One week before the examinations, most of the teachers suggested some spot questions, in other word predicting some of the questions that would appear in the exam papers. We all began reading the anticipated answers and memorized every detail. We all hoped and prayed that these spot questions would come out handy. It was indeed a tedious week having to digest so many facts and figures. By now grandma was convinced that her grandson was indeed a very good boy and she even prepared coffee and brought it to my room after her dawn prayer.

The moment of truth arrived. I woke up very early at 4.00am and began to revise many facts on the first day of the examination. After having my bath and completed my dawn prayer, I got dressed and ready for the ‘battle’. Grandma called me and gave me a glass of ‘air zam zam’ and told me to ‘selawat’ as many as I could before the exam. I heeded but honestly thought that this ‘air zam zam’ would do me no help had I not studied hard.

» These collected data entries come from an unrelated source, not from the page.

(* ===== verification/FatBoot.v ===== *)
(** * FatBoot: boot sectors of the FAT file systems
    diskkit/filesystem/fat12/dos20bpb.go, dos331bpb.go, dos40ebpb.go,
    msdosbootsector.go; fat32/dos71bpb.go, msdosbootsector.go, fsinfosector.go. The
    parsers and the serialisers, and that a sector which was parsed is written back
    byte for byte. *)
From S2P Require Import Prelude Bytes Text.

Definition SectorSize512 : Z := 512.
Definition SectorSize4096 : Z := 4096.

(** ** DOS 2.0 *)

Record Dos20BPB := mkDos20 {
  BytesPerSector : Z; SectorsPerCluster : Z; ReservedSectors : Z; FatCount : Z;
  RootDirectoryEntries : Z; TotalSectors16 : Z; MediaType : Z; SectorsPerFat : Z
}.

Definition Dos20BPBFromBytes (b : list Z) : go Dos20BPB :=
  if negb (len b =? 13) then Err (Errorf "cannot read DOS 2.0 BPB: must be exactly 13 bytes")
  else
    sectorSize ← get_le 2 b 0 2;
    if (sectorSize <? SectorSize512) || negb (Z.land sectorSize (u16 (sectorSize - 1)) =? 0)
    then Err (Errorf "invalid sector size %d: must be power of 2 and >= 512")
    else
      spc ← index b 2;
      reserved ← get_le 2 b 3 5;
      count ← index b 5;
      rootEntries ← get_le 2 b 6 8;
      total ← get_le 2 b 8 10;
      media ← index b 10;
      spf ← get_le 2 b 11 13;
      mret (mkDos20 sectorSize spc reserved count rootEntries total media spf).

At school every student was still seen reading some bits and pieces hoping for a last minute of catching up. I was quite relaxed and I thought I was quite prepared for the exam.

Passing the LCE examination was a turning point for my contemporaries because with the LCE certificate we could still apply for a clerical job in some government bodies. But if we failed to make it, then the future could be quite bleak. However, in the mid-sixties failing your LCE examination was not the end of the world as you could still make amends and turned to other field suitable to your taste. Few of my friends who did not make it in their LCE exams are today far more better than me in their own fields.

Our first paper was Bahasa Kebangsaan and I answered some of the questions quite well. Cikgu Hasrin was our Bahasa Kebangsaan teacher and some of the points he gave us a week ago found their way to the examination papers and that was a great help to those who were attentive. The second paper was history and likewise I managed to answer some of the questions with ease. That evening I felt quite comfortable having executed my first day quite satisfactorily.

The second, third and final days were more tougher with some of the questions were left unanswered in particular subjects like Chemistry and Biology. My mathematics was average and I managed to do some workings correctly just as Maniam taught me. Overall, I was quite satisfied with my efforts and was glad that I realized the importance of passing the LCE examinations was not too late. In two months time the results would be out and I was still skeptical whether I could make it. But now that the exams was over, it was time to look for my two buddies and to find out how they both fared in their exams. We did not study together simply because we went to different schools and the teachers had their own ways of teachings.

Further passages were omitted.